#### [Work instruction]
Provide the records once more, identical to the original.

#### [Material provided]

Lemma parse_value_safe c j :
  codec_ok c -> (match c with CMessage k => (levels k j <= n)%nat | _ => True end) ->
  safe (_parse_value ign dec c j) (fun v => forall v', v = Some v' -> value_ok P c v').
Proof.
  intros Hc Hl. assert (forall s, safe (norm c s) (fun v => forall v', v = Some v' -> value_ok P c v')) as Hn.
  { intros s. eapply safe_impl; [by apply norm_safe|]. intros v (v' & -> & Hv) v'' [= <-]. done. }
  apply safe_wrap. destruct c as [ic| | | | |k].
  - case_match; [eapply safe_bind; [apply parse_integer_safe|intros; apply Hn]|].
    case_match; [|done]. unfold parse_enum.
    destruct j; try (eapply safe_bind; [apply parse_integer_safe|intros; apply Hn]).
    repeat case_match; try apply Hn; try done.
  - destruct j; try done; apply Hn.
  - eapply safe_bind; [|intros; apply Hn]. instantiate (1 := fun _ => True). unfold _parse_float. repeat case_match; done.
  - eapply safe_bind; [|intros; apply Hn]. instantiate (1 := fun _ => True). unfold _parse_bytes. repeat case_match; done.
  - destruct j; try done. case_match; [apply Hn|done].
  - eapply safe_bind; [by apply Hdec|]. intros m [Hk Hm] v [= <-]. done.
Qed.

Lemma parse_key_safe kc s : key_codec_ok kc -> safe (_parse_map_key kc s) (scalar_ok kc).
Proof.
  intros Hk. unfold _parse_map_key.
  assert (forall k, safe (lift_message (normalize_key kc k)) (scalar_ok kc)) as Hn
    by (intros k; by apply safe_lift, normalize_key_typed).
  destruct kc; try done.
  - eapply safe_bind; [apply parse_integer_safe|intros; apply Hn].
  - repeat case_match; done.
  - case_match; [apply Hn|done].
Qed.

Lemma set_safe k i f x m :
  good k m -> FIELDS k !! i = Some f -> input_ok n x -> safe (set_at n i f x m) (good k).
Proof.
  intros [Hm Ek] Hf Hx. apply safe_lift. rewrite <- Ek in Hf.
  eapply ror_impl; [apply (set_field_ok HS n n true i f x m); [lia|done..]|]. intros m' [? ?]. split; [done|congruence].
Qed.

Lemma field_lookup c name i f : field_by_name c name = Some (i, f) -> FIELDS c !! i = Some f.
Proof.
  unfold field_by_name. intros Hn. apply indexed_lookup. revert Hn.
  assert (forall l acc, (forall x, acc = Some x -> x ∈ indexed c) -> (forall x, x ∈ l -> x ∈ indexed c) -> forall x,
    foldl (fun acc '(i, f) => if bool_decide (proto_name f = name) then Some (i, f) else acc) acc l = Some x -> x ∈ indexed c) as Hl.
  { induction l as [|[i' f'] l IH]; intros acc Hacc Hin x; cbn [foldl]; [apply Hacc|]. apply IH.
    - intros y. case_match; [intros [= <-]; apply Hin; left|apply Hacc].
    - intros y Hy. apply Hin. by right. }
  apply Hl; [done|done].
Qed.

Lemma field_safe c name : safe (_field c name) (fun x => FIELDS c !! x.1 = Some x.2).
Proof. unfold _field. destruct (field_by_name c name) as [[i f]|] eqn:E; [|done]. by eapply field_lookup. Qed.

Lemma set_name_safe k name x m : good k m -> input_ok n x -> safe (_set n name x m) (good k).
Proof.
  intros Hm Hx. unfold _set. destruct Hm as [Hb <-]. eapply safe_bind; [apply field_safe|]. intros [i f] Hf.
  by apply set_safe.
Qed.

(** A value with enough fuel for any class. *)
Definition small (j : json) : Prop := forall k, (levels k j <= n)%nat.

Lemma small_below j h : (height j < h)%nat -> (2 * h <= n)%nat -> small j.
Proof. intros Hj Hh k. unfold levels. destruct (bool_decide _); lia. Qed.

Lemma value_holds c v : value_ok P c v -> holds P v.
Proof. destruct v as [s|m]; [done|]. destruct c; try done. by intros [_ ?]. Qed.

Lemma child_safe f j :
  (forall k, codec_of f = CMessage k -> (levels k j <= n)%nat) -> safe (child dec f j) (holds P).
Proof.
  intros Hl. unfold child. destruct (codec_of f) as [| | | | |k]; try done.
  eapply safe_bind; [apply Hdec; by apply Hl|]. by intros m [_ ?].
Qed.

Lemma times_safe k r m : safe r (fun _ => True) -> good k m -> safe (set_times n r m) (good k).
Proof.
  intros Hr Hm. unfold set_times. eapply safe_bind; [exact Hr|]. intros [a b] _.
  eapply safe_bind; [by apply (set_name_safe k)|]. intros m' Hm'. by apply set_name_safe.
Qed.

#### [Response area]
Lemma parse_value_safe c j :
  codec_ok c -> (match c with CMessage k => (levels k j <= n)%nat | _ => True end) ->
  safe (_parse_value ign dec c j) (fun v => forall v', v = Some v' -> value_ok P c v').
Proof.
  intros Hc Hl. assert (forall s, safe (norm c s) (fun v => forall v', v = Some v' -> value_ok P c v')) as Hn.
  { intros s. eapply safe_impl; [by apply norm_safe|]. intros v (v' & -> & Hv) v'' [= <-]. done. }
  apply safe_wrap. destruct c as [ic| | | | |k].
  - case_match; [eapply safe_bind; [apply parse_integer_safe|intros; apply Hn]|].
    case_match; [|done]. unfold parse_enum.
    destruct j; try (eapply safe_bind; [apply parse_integer_safe|intros; apply Hn]).
    repeat case_match; try apply Hn; try done.
  - destruct j; try done; apply Hn.
  - eapply safe_bind; [|intros; apply Hn]. instantiate (1 := fun _ => True). unfold _parse_float. repeat case_match; done.
  - eapply safe_bind; [|intros; apply Hn]. instantiate (1 := fun _ => True). unfold _parse_bytes. repeat case_match; done.
  - destruct j; try done. case_match; [apply Hn|done].
  - eapply safe_bind; [by apply Hdec|]. intros m [Hk Hm] v [= <-]. done.
Qed.

Lemma parse_key_safe kc s : key_codec_ok kc -> safe (_parse_map_key kc s) (scalar_ok kc).
Proof.
  intros Hk. unfold _parse_map_key.
  assert (forall k, safe (lift_message (normalize_key kc k)) (scalar_ok kc)) as Hn
    by (intros k; by apply safe_lift, normalize_key_typed).
  destruct kc; try done.
  - eapply safe_bind; [apply parse_integer_safe|intros; apply Hn].
  - repeat case_match; done.
  - case_match; [apply Hn|done].
Qed.

Lemma set_safe k i f x m :
  good k m -> FIELDS k !! i = Some f -> input_ok n x -> safe (set_at n i f x m) (good k).
Proof.
  intros [Hm Ek] Hf Hx. apply safe_lift. rewrite <- Ek in Hf.
  eapply ror_impl; [apply (set_field_ok HS n n true i f x m); [lia|done..]|]. intros m' [? ?]. split; [done|congruence].
Qed.

Lemma field_lookup c name i f : field_by_name c name = Some (i, f) -> FIELDS c !! i = Some f.
Proof.
  unfold field_by_name. intros Hn. apply indexed_lookup. revert Hn.
  assert (forall l acc, (forall x, acc = Some x -> x ∈ indexed c) -> (forall x, x ∈ l -> x ∈ indexed c) -> forall x,
    foldl (fun acc '(i, f) => if bool_decide (proto_name f = name) then Some (i, f) else acc) acc l = Some x -> x ∈ indexed c) as Hl.
  { induction l as [|[i' f'] l IH]; intros acc Hacc Hin x; cbn [foldl]; [apply Hacc|]. apply IH.
    - intros y. case_match; [intros [= <-]; apply Hin; left|apply Hacc].
    - intros y Hy. apply Hin. by right. }
  apply Hl; [done|done].
Qed.

Lemma field_safe c name : safe (_field c name) (fun x => FIELDS c !! x.1 = Some x.2).
Proof. unfold _field. destruct (field_by_name c name) as [[i f]|] eqn:E; [|done]. by eapply field_lookup. Qed.

Lemma set_name_safe k name x m : good k m -> input_ok n x -> safe (_set n name x m) (good k).
Proof.
  intros Hm Hx. unfold _set. destruct Hm as [Hb <-]. eapply safe_bind; [apply field_safe|]. intros [i f] Hf.
  by apply set_safe.
Qed.

(** A value with enough fuel for any class. *)
Definition small (j : json) : Prop := forall k, (levels k j <= n)%nat.

Lemma small_below j h : (height j < h)%nat -> (2 * h <= n)%nat -> small j.
Proof. intros Hj Hh k. unfold levels. destruct (bool_decide _); lia. Qed.

Lemma value_holds c v : value_ok P c v -> holds P v.
Proof. destruct v as [s|m]; [done|]. destruct c; try done. by intros [_ ?]. Qed.

Lemma child_safe f j :
  (forall k, codec_of f = CMessage k -> (levels k j <= n)%nat) -> safe (child dec f j) (holds P).
Proof.
  intros Hl. unfold child. destruct (codec_of f) as [| | | | |k]; try done.
  eapply safe_bind; [apply Hdec; by apply Hl|]. by intros m [_ ?].
Qed.

Lemma times_safe k r m : safe r (fun _ => True) -> good k m -> safe (set_times n r m) (good k).
Proof.
  intros Hr Hm. unfold set_times. eapply safe_bind; [exact Hr|]. intros [a b] _.
  eapply safe_bind; [by apply (set_name_safe k)|]. intros m' Hm'. by apply set_name_safe.
Qed.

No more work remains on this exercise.